EXERCISE PROMPT:
Every record that follows should be written out again without any change.

PROVIDED INFORMATION:
************

(** [generate_summary_report] builds [lines] in three stretches: the
    summary, company, metric and segment sections; the risk category
    breakdown; the sample risks and the footer. *)
Definition report_head (result : AnnotatedDocument) (ticker filing_type : string)
  : list string :=
  let company_info := of_class "company_info" result in
  let metrics := of_class "financial_metric" result in
  let risks := of_class "risk_factor" result in
  let segments := of_class "business_segment" result in
  [ "# Financial Analysis Report: " +:+ ticker +:+ " " +:+ filing_type;
    "";
    "## Executive Summary";
    "";
    "- **Total Extractions**: " +:+ PyStr.str_of_nat (List.length (extractions result));
    "- **Financial Metrics**: " +:+ PyStr.str_of_nat (List.length metrics);
    "- **Risk Factors**: " +:+ PyStr.str_of_nat (List.length risks);
    "- **Business Segments**: " +:+ PyStr.str_of_nat (List.length segments);
    "- **Document Length**: " +:+ PyStr.format_thousands (PyStr.len (text result))
      +:+ " characters";
    "";
    "## Company Information";
    "" ]
  ++ map (fun info =>
            let info_type := get_default "info_type" "unknown" (attributes info) in
            "- **" +:+ info_type +:+ "**: " +:+ extraction_text info)
       (take 5 company_info)
  ++ [ "";
       "## Key Financial Metrics";
       "";
       "| Metric | Value | Period |";
       "|--------|-------|--------|" ]
  ++ map (fun metric =>
            let name := get_default "metric_name" "unknown" (attributes metric) in
            let value := get_default "value" "" (attributes metric) in
            let unit := get_default "unit" "" (attributes metric) in
            let period := get_default "time_period" "" (attributes metric) in
            "| " +:+ name +:+ " | " +:+ value +:+ " " +:+ unit +:+ " | " +:+ period +:+ " |")
       (take 10 metrics)
  ++ [ ""; "## Business Segments"; "" ]
  ++ map (fun segment =>
            let segment_type := get_default "segment_type" "unknown" (attributes segment) in
            "- **" +:+ extraction_text segment +:+ "** (" +:+ segment_type +:+ ")")
       (take 5 segments).

Definition report_risk_categories (result : AnnotatedDocument) : list string :=
  [ ""; "## Risk Factor Categories"; "" ]
  ++ map risk_category_line (risk_category_breakdown result).

Definition report_tail (result : AnnotatedDocument) : list string :=
  let risks := of_class "risk_factor" result in
  [ ""; "## Sample Risk Factors"; "" ]
  ++ map (fun risk =>
            let category := get_default "risk_category" "unknown" (attributes risk) in
            let text :=
              if (150 <? PyStr.len (extraction_text risk))%nat
              then PyStr.slice_to 150 (extraction_text risk) +:+ "..."
              else extraction_text risk in
            "- **[" +:+ category +:+ "]** " +:+ text)
       (take 3 risks)
  ++ [ "";
       "---";
       "";
       "*Report generated by LangExtract financial extraction pipeline*" ].

(** [lines] at the end of [generate_summary_report]. *)
Definition report_lines (result : AnnotatedDocument) (ticker filing_type : string)
  : list string :=
  report_head result ticker filing_type
  ++ report_risk_categories result
  ++ report_tail result.

(** The parsed command line, [output_dir] as the path made of it. *)
Record Args : Type := {
  ticker : string;
  filing_type : string;
  year : option string;
  model : string;
  output_dir : string;
  skip_fetch : bool
}.

Section Services.

Variable svc : Services.

Definition export_financial_metrics (result : AnnotatedDocument) (output_file : string)
  : M unit :=
  let data := metrics_data result in
  let df := pd.of_records data in
  write_text output_file (to_csv svc df);;
  print ("✓ Exported " +:+ PyStr.str_of_nat (List.length data)
         +:+ " financial metrics to: " +:+ output_file).

Definition export_risk_factors (result : AnnotatedDocument) (output_file : string)
  : M unit :=
  let data := risk_data result in
  write_text output_file (json_dump svc (json.List data));;
  print ("✓ Exported " +:+ PyStr.str_of_nat (List.length data)
         +:+ " risk factors to: " +:+ output_file).

Definition export_business_segments (result : AnnotatedDocument) (output_file : string)
  : M unit :=
  let data := segment_data result in
  let df := pd.of_records data in
  write_text output_file (to_csv svc df);;
  print ("✓ Exported " +:+ PyStr.str_of_nat (List.length data)
         +:+ " business segment entries to: " +:+ output_file).

Definition generate_summary_report (result : AnnotatedDocument)
    (ticker filing_type output_file : string) : M unit :=
  let report_text := PyStr.join nl (report_lines result ticker filing_type) in
  write_text output_file report_text;;
  print ("✓ Generated summary report: " +:+ output_file).
(** X20: The key is checked when the request comes in and not again: whatever
    [setConfig] does while the body of a POST /run is being read, also
    setting a key the request does not carry, the request is answered as it
    would have been. *)
Theorem end_ignores_key JSON_parse message w p c body :
  reading w !! c = Some body ->
  let w1 := step JSON_parse message w (SetConfig p) in
  sent (step JSON_parse message w1 (End c))
  = sent (step JSON_parse message w (End c))
  /\ store (step JSON_parse message w1 (End c))
     = store (step JSON_parse message w (End c))
  /\ pending (step JSON_parse message w1 (End c))
     = pending (step JSON_parse message w (End c)).
Proof.
  intros Hr. cbv zeta.
  unfold step, exec, on_end, setConfig, start, stop, is_running,
    logger_warn, logger_info. cbn.
  destruct (server w) as [l|]; cbn;
    destruct (is_enabled (spread (config w) p)); cbn; rewrite Hr;
    unfold end_listener, catch_run;
    destruct (parse_instructions JSON_parse message body) as [error|v];
    try (repeat split; reflexivity);
    destruct (negb (truthy v) || negb (String.eqb (typeof v) "string"));
    try (repeat split; reflexivity);
    unfold mbind, Action_bind, getState; cbn;
    destruct (thinking (store w) || StatusEnum_eqb (status (store w)) RUNNING);
    repeat split; reflexivity.
Qed.

(** ** The settings routes *)


(** X22: A key of the input that is there with the value undefined erases the
    field in memory and leaves the stored setting: the two part ways. *)
Theorem setHttpServerConfig_undefined_port input app :
  set_port input = Some None ->
  let app' := snd (httpServerRoute.setHttpServerConfig input app) in
  port (config (service app')) = None
  /\ httpServerPort (settings app') = httpServerPort (settings app).
Proof.
  intros Hp. cbv zeta.
  unfold httpServerRoute.setHttpServerConfig, exec, setConfig, start, stop,
    is_running, logger_warn, logger_info. cbn. rewrite Hp. cbn.
  split; [|reflexivity].
  repeat match goal with
         | |- context [match ?x with _ => _ end] => destruct x; cbn
         end; rewrite ?Hp; reflexivity.
Qed.


(** X24: [stopHttpServer] leaves no listener and stores the flag false; host,
    port and key stay, in memory and in the settings, and so does the run
    state: the agent is not aborted. *)
Theorem stopHttpServer_stops app :
  let result := httpServerRoute.stopHttpServer app in
  let app' := snd result in
  fst result = true
  /\ server (service app') = None
  /\ enabled (config (service app')) = Some false
  /\ httpServerEnabled (settings app') = Some false
  /\ same_runs (service app) (service app')
  /\ (in_sync app -> in_sync app').
Proof.
  cbv zeta.
  unfold httpServerRoute.stopHttpServer, in_sync, exec, setConfig, start,
    stop, is_running, same_runs. cbn.
  destruct (server (service app)) as [l|] eqn:Hs; cbn; rewrite ?Hs; cbn;
    repeat split; tauto.
Qed.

************

WRITTEN SOLUTION:
(** [generate_summary_report] builds [lines] in three stretches: the
    summary, company, metric and segment sections; the risk category
    breakdown; the sample risks and the footer. *)
Definition report_head (result : AnnotatedDocument) (ticker filing_type : string)
  : list string :=
  let company_info := of_class "company_info" result in
  let metrics := of_class "financial_metric" result in
  let risks := of_class "risk_factor" result in
  let segments := of_class "business_segment" result in
  [ "# Financial Analysis Report: " +:+ ticker +:+ " " +:+ filing_type;
    "";
    "## Executive Summary";
    "";
    "- **Total Extractions**: " +:+ PyStr.str_of_nat (List.length (extractions result));
    "- **Financial Metrics**: " +:+ PyStr.str_of_nat (List.length metrics);
    "- **Risk Factors**: " +:+ PyStr.str_of_nat (List.length risks);
    "- **Business Segments**: " +:+ PyStr.str_of_nat (List.length segments);
    "- **Document Length**: " +:+ PyStr.format_thousands (PyStr.len (text result))
      +:+ " characters";
    "";
    "## Company Information";
    "" ]
  ++ map (fun info =>
            let info_type := get_default "info_type" "unknown" (attributes info) in
            "- **" +:+ info_type +:+ "**: " +:+ extraction_text info)
       (take 5 company_info)
  ++ [ "";
       "## Key Financial Metrics";
       "";
       "| Metric | Value | Period |";
       "|--------|-------|--------|" ]
  ++ map (fun metric =>
            let name := get_default "metric_name" "unknown" (attributes metric) in
            let value := get_default "value" "" (attributes metric) in
            let unit := get_default "unit" "" (attributes metric) in
            let period := get_default "time_period" "" (attributes metric) in
            "| " +:+ name +:+ " | " +:+ value +:+ " " +:+ unit +:+ " | " +:+ period +:+ " |")
       (take 10 metrics)
  ++ [ ""; "## Business Segments"; "" ]
  ++ map (fun segment =>
            let segment_type := get_default "segment_type" "unknown" (attributes segment) in
            "- **" +:+ extraction_text segment +:+ "** (" +:+ segment_type +:+ ")")
       (take 5 segments).

Definition report_risk_categories (result : AnnotatedDocument) : list string :=
  [ ""; "## Risk Factor Categories"; "" ]
  ++ map risk_category_line (risk_category_breakdown result).

Definition report_tail (result : AnnotatedDocument) : list string :=
  let risks := of_class "risk_factor" result in
  [ ""; "## Sample Risk Factors"; "" ]
  ++ map (fun risk =>
            let category := get_default "risk_category" "unknown" (attributes risk) in
            let text :=
              if (150 <? PyStr.len (extraction_text risk))%nat
              then PyStr.slice_to 150 (extraction_text risk) +:+ "..."
              else extraction_text risk in
            "- **[" +:+ category +:+ "]** " +:+ text)
       (take 3 risks)
  ++ [ "";
       "---";
       "";
       "*Report generated by LangExtract financial extraction pipeline*" ].

(** [lines] at the end of [generate_summary_report]. *)
Definition report_lines (result : AnnotatedDocument) (ticker filing_type : string)
  : list string :=
  report_head result ticker filing_type
  ++ report_risk_categories result
  ++ report_tail result.

(** The parsed command line, [output_dir] as the path made of it. *)
Record Args : Type := {
  ticker : string;
  filing_type : string;
  year : option string;
  model : string;
  output_dir : string;
  skip_fetch : bool
}.

Section Services.

Variable svc : Services.

Definition export_financial_metrics (result : AnnotatedDocument) (output_file : string)
  : M unit :=
  let data := metrics_data result in
  let df := pd.of_records data in
  write_text output_file (to_csv svc df);;
  print ("✓ Exported " +:+ PyStr.str_of_nat (List.length data)
         +:+ " financial metrics to: " +:+ output_file).

Definition export_risk_factors (result : AnnotatedDocument) (output_file : string)
  : M unit :=
  let data := risk_data result in
  write_text output_file (json_dump svc (json.List data));;
  print ("✓ Exported " +:+ PyStr.str_of_nat (List.length data)
         +:+ " risk factors to: " +:+ output_file).

Definition export_business_segments (result : AnnotatedDocument) (output_file : string)
  : M unit :=
  let data := segment_data result in
  let df := pd.of_records data in
  write_text output_file (to_csv svc df);;
  print ("✓ Exported " +:+ PyStr.str_of_nat (List.length data)
         +:+ " business segment entries to: " +:+ output_file).

Definition generate_summary_report (result : AnnotatedDocument)
    (ticker filing_type output_file : string) : M unit :=
  let report_text := PyStr.join nl (report_lines result ticker filing_type) in
  write_text output_file report_text;;
  print ("✓ Generated summary report: " +:+ output_file).
(** X20: The key is checked when the request comes in and not again: whatever
    [setConfig] does while the body of a POST /run is being read, also
    setting a key the request does not carry, the request is answered as it
    would have been. *)
Theorem end_ignores_key JSON_parse message w p c body :
  reading w !! c = Some body ->
  let w1 := step JSON_parse message w (SetConfig p) in
  sent (step JSON_parse message w1 (End c))
  = sent (step JSON_parse message w (End c))
  /\ store (step JSON_parse message w1 (End c))
     = store (step JSON_parse message w (End c))
  /\ pending (step JSON_parse message w1 (End c))
     = pending (step JSON_parse message w (End c)).
Proof.
  intros Hr. cbv zeta.
  unfold step, exec, on_end, setConfig, start, stop, is_running,
    logger_warn, logger_info. cbn.
  destruct (server w) as [l|]; cbn;
    destruct (is_enabled (spread (config w) p)); cbn; rewrite Hr;
    unfold end_listener, catch_run;
    destruct (parse_instructions JSON_parse message body) as [error|v];
    try (repeat split; reflexivity);
    destruct (negb (truthy v) || negb (String.eqb (typeof v) "string"));
    try (repeat split; reflexivity);
    unfold mbind, Action_bind, getState; cbn;
    destruct (thinking (store w) || StatusEnum_eqb (status (store w)) RUNNING);
    repeat split; reflexivity.
Qed.

(** ** The settings routes *)


(** X22: A key of the input that is there with the value undefined erases the
    field in memory and leaves the stored setting: the two part ways. *)
Theorem setHttpServerConfig_undefined_port input app :
  set_port input = Some None ->
  let app' := snd (httpServerRoute.setHttpServerConfig input app) in
  port (config (service app')) = None
  /\ httpServerPort (settings app') = httpServerPort (settings app).
Proof.
  intros Hp. cbv zeta.
  unfold httpServerRoute.setHttpServerConfig, exec, setConfig, start, stop,
    is_running, logger_warn, logger_info. cbn. rewrite Hp. cbn.
  split; [|reflexivity].
  repeat match goal with
         | |- context [match ?x with _ => _ end] => destruct x; cbn
         end; rewrite ?Hp; reflexivity.
Qed.


(** X24: [stopHttpServer] leaves no listener and stores the flag false; host,
    port and key stay, in memory and in the settings, and so does the run
    state: the agent is not aborted. *)
Theorem stopHttpServer_stops app :
  let result := httpServerRoute.stopHttpServer app in
  let app' := snd result in
  fst result = true
  /\ server (service app') = None
  /\ enabled (config (service app')) = Some false
  /\ httpServerEnabled (settings app') = Some false
  /\ same_runs (service app) (service app')
  /\ (in_sync app -> in_sync app').
Proof.
  cbv zeta.
  unfold httpServerRoute.stopHttpServer, in_sync, exec, setConfig, start,
    stop, is_running, same_runs. cbn.
  destruct (server (service app)) as [l|] eqn:Hs; cbn; rewrite ?Hs; cbn;
    repeat split; tauto.
Qed.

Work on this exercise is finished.